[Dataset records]
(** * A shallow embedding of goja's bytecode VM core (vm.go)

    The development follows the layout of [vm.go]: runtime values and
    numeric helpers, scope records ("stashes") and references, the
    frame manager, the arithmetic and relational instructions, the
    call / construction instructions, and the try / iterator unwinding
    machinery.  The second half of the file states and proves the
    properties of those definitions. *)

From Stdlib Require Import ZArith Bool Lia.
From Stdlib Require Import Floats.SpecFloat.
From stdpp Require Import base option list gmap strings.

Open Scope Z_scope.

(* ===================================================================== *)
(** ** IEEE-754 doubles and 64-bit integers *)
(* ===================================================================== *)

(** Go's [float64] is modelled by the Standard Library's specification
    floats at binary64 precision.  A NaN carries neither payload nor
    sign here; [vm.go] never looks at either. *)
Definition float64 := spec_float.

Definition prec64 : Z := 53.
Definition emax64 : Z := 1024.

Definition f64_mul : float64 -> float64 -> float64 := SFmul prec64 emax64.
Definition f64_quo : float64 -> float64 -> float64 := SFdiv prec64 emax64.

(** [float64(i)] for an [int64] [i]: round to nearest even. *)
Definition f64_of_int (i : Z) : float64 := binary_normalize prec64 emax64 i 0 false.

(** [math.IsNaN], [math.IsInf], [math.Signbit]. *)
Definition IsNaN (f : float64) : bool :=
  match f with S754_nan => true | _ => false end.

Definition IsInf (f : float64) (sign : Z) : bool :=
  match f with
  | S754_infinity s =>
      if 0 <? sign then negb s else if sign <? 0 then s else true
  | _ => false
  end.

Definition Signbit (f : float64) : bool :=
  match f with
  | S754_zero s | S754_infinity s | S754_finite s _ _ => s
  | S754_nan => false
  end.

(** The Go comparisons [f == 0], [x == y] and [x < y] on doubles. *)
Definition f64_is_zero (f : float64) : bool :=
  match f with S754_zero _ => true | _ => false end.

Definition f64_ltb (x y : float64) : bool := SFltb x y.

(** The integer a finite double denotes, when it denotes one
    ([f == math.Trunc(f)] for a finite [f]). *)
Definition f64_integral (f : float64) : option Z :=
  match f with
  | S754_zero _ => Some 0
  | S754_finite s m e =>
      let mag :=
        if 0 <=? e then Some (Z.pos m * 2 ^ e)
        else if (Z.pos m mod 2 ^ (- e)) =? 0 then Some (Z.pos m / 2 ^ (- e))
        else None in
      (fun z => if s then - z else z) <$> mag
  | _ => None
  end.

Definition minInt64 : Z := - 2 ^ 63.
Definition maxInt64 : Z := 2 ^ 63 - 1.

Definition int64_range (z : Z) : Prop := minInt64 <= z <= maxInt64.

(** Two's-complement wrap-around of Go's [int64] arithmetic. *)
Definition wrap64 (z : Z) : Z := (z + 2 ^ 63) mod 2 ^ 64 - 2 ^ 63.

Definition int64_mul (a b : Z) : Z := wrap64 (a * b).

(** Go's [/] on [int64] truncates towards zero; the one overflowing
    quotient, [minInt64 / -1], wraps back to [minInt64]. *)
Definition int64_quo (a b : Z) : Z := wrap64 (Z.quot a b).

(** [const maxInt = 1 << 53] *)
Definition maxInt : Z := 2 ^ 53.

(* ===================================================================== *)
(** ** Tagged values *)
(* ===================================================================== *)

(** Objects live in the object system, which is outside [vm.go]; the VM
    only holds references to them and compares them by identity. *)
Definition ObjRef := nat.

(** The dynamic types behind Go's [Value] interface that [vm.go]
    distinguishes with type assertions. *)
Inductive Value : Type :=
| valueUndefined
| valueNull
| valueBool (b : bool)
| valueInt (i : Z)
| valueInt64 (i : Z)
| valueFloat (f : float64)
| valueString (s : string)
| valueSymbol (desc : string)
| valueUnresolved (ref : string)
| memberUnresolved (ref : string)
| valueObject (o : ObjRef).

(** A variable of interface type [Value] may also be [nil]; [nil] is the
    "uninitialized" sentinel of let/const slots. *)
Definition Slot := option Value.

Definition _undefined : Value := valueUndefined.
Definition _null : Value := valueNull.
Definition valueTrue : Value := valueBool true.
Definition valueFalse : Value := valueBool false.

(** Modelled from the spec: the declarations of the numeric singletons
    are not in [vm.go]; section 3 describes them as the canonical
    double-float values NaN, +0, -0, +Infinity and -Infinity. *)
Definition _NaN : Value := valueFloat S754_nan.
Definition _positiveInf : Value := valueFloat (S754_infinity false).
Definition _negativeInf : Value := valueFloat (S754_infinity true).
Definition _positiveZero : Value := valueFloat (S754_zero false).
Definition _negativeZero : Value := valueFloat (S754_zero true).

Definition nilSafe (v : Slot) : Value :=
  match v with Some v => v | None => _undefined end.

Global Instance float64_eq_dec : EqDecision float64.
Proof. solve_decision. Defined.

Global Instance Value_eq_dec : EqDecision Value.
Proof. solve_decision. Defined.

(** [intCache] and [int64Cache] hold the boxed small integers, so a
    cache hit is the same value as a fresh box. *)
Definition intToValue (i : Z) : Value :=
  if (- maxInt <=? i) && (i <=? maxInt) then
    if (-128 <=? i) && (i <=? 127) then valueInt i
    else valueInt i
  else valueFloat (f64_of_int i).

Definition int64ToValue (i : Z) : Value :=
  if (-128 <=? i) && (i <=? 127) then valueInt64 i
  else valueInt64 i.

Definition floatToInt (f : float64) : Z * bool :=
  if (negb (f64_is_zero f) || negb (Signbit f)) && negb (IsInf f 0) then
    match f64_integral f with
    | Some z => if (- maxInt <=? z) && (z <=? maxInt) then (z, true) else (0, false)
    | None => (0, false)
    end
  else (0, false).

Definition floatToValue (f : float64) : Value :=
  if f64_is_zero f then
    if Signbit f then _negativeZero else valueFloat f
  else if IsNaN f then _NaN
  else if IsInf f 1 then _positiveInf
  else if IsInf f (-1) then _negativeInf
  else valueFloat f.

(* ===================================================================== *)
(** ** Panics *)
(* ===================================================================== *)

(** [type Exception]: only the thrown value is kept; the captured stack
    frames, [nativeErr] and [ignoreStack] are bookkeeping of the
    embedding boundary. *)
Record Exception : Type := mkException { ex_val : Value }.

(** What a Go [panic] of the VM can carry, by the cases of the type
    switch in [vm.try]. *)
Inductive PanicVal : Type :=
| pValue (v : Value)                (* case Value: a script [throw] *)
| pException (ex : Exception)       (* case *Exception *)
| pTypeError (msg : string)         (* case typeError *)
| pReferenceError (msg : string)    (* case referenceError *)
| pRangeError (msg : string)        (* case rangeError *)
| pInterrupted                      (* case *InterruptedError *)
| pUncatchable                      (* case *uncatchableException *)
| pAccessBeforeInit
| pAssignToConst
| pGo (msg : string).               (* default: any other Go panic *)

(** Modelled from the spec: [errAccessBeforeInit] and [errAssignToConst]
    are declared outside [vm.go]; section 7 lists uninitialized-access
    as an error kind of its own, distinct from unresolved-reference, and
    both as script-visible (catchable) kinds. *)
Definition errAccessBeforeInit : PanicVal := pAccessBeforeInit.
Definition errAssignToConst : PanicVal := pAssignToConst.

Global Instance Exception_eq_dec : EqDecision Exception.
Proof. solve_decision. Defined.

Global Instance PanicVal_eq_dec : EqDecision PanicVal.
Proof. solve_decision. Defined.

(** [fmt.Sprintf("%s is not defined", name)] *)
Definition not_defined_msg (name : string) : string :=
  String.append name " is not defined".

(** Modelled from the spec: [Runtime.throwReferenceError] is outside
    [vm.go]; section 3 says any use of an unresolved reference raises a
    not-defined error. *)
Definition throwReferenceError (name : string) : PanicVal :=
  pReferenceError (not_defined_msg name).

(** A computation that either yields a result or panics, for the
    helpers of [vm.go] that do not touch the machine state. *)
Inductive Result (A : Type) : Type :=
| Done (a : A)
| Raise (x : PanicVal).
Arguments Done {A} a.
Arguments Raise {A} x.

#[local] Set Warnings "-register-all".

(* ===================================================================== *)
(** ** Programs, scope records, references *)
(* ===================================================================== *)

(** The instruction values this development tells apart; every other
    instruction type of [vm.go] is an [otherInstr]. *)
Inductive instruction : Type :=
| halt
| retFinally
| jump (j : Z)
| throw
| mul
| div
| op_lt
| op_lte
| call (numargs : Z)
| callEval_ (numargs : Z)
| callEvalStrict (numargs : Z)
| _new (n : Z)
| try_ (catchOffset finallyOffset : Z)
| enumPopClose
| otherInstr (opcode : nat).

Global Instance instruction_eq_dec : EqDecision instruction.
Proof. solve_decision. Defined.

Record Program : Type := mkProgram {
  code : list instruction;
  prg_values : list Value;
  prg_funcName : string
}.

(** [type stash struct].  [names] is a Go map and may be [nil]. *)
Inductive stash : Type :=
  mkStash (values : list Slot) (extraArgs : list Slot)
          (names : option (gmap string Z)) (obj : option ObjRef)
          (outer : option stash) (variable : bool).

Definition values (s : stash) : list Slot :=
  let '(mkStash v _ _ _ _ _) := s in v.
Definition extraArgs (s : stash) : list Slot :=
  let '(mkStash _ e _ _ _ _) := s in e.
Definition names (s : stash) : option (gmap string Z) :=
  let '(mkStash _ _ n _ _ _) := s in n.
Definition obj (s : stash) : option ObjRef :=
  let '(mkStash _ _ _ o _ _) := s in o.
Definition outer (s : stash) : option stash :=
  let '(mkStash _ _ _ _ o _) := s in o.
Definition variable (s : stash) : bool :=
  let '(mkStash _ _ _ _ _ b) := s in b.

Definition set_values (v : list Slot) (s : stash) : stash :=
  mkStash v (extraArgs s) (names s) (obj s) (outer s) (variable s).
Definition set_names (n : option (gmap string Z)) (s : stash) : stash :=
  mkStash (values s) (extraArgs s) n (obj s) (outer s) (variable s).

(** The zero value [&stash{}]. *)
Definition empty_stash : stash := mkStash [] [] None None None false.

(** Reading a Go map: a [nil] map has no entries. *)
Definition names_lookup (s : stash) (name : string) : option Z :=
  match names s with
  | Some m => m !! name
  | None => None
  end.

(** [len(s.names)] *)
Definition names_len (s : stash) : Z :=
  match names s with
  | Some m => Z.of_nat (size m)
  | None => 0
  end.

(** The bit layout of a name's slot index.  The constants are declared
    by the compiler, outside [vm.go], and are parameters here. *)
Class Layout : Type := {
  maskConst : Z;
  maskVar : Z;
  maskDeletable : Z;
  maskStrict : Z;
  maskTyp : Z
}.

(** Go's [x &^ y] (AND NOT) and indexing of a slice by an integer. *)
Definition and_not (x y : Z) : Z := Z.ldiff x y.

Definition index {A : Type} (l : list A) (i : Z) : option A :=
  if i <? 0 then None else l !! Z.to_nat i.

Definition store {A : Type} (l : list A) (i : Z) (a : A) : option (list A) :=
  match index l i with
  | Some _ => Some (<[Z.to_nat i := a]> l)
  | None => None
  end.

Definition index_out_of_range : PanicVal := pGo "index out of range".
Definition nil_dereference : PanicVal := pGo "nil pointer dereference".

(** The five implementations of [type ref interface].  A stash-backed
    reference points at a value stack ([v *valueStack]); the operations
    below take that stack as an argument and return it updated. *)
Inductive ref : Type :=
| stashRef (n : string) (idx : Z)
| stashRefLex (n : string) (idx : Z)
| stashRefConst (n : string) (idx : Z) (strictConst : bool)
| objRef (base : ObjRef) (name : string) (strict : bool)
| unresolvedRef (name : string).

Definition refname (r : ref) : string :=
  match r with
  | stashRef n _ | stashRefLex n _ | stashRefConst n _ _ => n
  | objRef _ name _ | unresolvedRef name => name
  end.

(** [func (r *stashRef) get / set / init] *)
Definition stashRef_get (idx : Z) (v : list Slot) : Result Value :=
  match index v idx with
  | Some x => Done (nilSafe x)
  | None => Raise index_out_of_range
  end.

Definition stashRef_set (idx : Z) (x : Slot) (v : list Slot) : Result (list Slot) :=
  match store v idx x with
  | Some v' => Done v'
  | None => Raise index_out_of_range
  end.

--

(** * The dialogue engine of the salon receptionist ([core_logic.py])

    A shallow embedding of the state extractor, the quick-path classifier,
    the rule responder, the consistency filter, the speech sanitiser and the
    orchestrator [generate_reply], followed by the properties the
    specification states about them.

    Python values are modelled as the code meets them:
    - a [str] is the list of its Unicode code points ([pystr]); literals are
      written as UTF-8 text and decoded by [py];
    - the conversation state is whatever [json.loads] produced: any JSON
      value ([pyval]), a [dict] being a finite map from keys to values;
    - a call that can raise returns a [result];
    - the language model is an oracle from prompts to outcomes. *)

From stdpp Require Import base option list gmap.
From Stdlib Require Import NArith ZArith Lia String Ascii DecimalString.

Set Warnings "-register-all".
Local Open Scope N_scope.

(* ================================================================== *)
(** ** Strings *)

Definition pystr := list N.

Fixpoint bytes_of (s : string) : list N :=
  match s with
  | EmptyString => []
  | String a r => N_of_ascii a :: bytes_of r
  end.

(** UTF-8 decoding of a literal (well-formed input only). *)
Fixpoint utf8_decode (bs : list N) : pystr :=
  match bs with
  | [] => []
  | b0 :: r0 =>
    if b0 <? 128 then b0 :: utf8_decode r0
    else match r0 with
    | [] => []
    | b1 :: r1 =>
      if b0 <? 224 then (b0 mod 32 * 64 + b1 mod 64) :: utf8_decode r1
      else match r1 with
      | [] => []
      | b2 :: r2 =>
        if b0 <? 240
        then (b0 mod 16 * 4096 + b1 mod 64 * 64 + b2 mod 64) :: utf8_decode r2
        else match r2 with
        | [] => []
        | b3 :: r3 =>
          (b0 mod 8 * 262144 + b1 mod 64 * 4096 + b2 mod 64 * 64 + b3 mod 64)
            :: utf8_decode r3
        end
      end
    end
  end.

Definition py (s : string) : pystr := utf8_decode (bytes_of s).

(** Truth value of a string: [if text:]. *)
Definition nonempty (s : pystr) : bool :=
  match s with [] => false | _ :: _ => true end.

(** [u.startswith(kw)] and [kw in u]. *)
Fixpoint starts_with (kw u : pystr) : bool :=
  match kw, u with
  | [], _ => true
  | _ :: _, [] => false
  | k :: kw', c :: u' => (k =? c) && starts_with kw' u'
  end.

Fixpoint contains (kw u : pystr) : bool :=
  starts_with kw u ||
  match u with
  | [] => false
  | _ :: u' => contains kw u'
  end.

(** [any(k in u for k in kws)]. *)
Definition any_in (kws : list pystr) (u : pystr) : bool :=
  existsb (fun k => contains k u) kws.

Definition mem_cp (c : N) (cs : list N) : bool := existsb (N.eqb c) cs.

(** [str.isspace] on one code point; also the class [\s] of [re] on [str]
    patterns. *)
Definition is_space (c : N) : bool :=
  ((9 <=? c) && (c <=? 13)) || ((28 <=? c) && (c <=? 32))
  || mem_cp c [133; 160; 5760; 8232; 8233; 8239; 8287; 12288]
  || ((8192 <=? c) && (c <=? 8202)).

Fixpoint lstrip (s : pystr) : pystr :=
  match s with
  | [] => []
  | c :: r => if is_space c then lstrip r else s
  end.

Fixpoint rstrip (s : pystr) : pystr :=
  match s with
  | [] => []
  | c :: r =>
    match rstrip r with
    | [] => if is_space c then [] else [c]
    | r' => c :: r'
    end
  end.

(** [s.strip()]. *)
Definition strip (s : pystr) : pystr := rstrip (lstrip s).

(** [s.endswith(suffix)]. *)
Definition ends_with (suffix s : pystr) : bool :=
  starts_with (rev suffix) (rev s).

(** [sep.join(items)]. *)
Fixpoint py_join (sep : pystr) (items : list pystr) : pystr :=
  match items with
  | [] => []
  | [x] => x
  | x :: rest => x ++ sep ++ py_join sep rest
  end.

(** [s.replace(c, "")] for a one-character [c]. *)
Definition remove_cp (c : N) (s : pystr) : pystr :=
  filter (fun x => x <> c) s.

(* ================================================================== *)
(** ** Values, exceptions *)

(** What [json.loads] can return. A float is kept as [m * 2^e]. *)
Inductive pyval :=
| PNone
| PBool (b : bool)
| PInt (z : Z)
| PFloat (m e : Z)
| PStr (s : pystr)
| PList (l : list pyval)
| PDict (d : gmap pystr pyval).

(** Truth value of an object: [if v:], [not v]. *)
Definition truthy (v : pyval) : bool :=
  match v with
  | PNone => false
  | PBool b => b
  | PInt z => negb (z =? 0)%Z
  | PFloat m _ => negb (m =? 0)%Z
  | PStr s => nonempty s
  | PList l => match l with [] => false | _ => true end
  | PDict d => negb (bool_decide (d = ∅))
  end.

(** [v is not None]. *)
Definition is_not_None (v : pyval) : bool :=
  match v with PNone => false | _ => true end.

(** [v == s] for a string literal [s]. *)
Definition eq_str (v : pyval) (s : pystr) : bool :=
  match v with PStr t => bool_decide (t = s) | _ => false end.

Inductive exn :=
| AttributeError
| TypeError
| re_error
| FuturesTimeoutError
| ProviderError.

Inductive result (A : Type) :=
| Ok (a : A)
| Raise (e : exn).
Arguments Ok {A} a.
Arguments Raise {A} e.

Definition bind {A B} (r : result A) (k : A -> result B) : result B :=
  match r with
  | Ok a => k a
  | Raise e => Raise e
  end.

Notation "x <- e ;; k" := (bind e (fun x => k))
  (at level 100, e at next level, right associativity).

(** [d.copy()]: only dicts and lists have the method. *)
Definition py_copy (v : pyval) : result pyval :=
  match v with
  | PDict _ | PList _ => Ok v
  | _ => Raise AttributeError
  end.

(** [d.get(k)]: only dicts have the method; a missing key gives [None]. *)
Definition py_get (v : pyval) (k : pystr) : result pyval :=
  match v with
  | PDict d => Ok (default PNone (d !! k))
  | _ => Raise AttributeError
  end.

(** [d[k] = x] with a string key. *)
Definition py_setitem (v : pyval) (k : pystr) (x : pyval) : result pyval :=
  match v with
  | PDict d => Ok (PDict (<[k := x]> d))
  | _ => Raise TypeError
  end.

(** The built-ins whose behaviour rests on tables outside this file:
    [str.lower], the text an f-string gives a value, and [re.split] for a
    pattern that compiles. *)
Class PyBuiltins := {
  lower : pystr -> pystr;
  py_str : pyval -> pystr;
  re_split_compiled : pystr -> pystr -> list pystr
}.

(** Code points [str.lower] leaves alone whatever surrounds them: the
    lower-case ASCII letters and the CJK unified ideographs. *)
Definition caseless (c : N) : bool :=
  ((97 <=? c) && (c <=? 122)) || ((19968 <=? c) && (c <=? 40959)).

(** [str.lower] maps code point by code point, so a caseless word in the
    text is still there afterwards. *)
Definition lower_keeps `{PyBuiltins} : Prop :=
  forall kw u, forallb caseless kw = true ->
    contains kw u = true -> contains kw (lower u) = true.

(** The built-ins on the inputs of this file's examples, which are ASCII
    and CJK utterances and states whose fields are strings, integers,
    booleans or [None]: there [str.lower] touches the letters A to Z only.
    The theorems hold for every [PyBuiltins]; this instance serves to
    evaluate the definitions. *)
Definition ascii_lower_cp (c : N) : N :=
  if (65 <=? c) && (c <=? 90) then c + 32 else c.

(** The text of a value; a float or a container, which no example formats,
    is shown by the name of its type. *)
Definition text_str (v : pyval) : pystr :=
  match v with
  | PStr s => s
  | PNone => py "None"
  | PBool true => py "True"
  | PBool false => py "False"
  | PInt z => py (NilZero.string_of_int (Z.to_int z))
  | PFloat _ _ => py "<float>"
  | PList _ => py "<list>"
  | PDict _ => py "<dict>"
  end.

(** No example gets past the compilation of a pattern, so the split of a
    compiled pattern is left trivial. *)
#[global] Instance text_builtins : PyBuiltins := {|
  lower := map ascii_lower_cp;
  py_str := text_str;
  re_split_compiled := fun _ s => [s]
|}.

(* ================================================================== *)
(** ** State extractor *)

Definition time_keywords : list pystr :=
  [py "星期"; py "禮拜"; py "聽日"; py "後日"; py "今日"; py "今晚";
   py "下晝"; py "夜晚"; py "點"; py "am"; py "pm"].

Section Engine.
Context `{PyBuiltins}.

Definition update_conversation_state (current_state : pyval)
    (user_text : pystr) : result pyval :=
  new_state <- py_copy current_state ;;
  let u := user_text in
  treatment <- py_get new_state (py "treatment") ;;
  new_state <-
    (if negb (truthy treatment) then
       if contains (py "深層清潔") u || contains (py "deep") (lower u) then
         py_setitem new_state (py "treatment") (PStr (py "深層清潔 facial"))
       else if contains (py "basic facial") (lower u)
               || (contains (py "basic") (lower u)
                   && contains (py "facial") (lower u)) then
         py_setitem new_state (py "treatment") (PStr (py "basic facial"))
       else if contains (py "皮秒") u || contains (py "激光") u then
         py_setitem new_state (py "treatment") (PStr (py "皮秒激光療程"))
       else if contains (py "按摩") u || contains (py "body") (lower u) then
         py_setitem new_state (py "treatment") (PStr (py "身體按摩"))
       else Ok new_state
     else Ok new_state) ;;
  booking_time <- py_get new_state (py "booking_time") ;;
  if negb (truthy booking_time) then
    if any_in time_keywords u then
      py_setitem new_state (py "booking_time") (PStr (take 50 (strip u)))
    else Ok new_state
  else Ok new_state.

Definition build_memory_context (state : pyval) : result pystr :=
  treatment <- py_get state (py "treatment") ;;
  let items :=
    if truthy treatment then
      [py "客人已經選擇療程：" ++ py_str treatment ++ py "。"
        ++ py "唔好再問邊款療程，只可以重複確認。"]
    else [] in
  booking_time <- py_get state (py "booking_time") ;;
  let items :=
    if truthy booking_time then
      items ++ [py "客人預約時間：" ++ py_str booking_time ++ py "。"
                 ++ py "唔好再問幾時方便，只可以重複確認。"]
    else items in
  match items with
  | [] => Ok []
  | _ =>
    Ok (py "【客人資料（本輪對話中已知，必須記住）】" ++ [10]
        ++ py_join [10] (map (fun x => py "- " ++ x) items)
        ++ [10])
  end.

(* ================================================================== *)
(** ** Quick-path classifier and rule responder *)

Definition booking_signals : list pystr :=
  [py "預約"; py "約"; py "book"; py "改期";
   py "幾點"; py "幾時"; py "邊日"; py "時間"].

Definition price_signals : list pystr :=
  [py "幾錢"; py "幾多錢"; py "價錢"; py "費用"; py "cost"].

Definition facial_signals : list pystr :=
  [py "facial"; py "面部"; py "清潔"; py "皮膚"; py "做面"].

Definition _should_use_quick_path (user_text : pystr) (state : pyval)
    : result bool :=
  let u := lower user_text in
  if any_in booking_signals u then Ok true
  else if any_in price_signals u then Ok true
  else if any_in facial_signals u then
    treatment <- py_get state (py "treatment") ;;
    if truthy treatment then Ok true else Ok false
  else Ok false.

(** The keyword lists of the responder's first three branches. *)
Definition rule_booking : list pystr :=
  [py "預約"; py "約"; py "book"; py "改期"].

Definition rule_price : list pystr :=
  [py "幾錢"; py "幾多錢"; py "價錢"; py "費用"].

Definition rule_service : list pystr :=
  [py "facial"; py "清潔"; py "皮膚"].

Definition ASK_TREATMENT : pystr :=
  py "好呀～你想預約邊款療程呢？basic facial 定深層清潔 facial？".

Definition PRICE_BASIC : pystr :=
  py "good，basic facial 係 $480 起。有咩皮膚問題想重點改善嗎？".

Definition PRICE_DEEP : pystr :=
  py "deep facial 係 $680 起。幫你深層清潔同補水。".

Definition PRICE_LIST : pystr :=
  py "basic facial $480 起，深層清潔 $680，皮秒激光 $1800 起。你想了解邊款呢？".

# PROBLEM DETAILS
Transcribe, exactly and without additions, the lines of the records above, beginning with the line that contains "Definition variable (s" and ending with the line that contains "(** The bit", both included.

# PROBLEM SOLUTION
Definition variable (s : stash) : bool :=
  let '(mkStash _ _ _ _ _ b) := s in b.

Definition set_values (v : list Slot) (s : stash) : stash :=
  mkStash v (extraArgs s) (names s) (obj s) (outer s) (variable s).
Definition set_names (n : option (gmap string Z)) (s : stash) : stash :=
  mkStash (values s) (extraArgs s) n (obj s) (outer s) (variable s).

(** The zero value [&stash{}]. *)
Definition empty_stash : stash := mkStash [] [] None None None false.

(** Reading a Go map: a [nil] map has no entries. *)
Definition names_lookup (s : stash) (name : string) : option Z :=
  match names s with
  | Some m => m !! name
  | None => None
  end.

(** [len(s.names)] *)
Definition names_len (s : stash) : Z :=
  match names s with
  | Some m => Z.of_nat (size m)
  | None => 0
  end.

(** The bit layout of a name's slot index.  The constants are declared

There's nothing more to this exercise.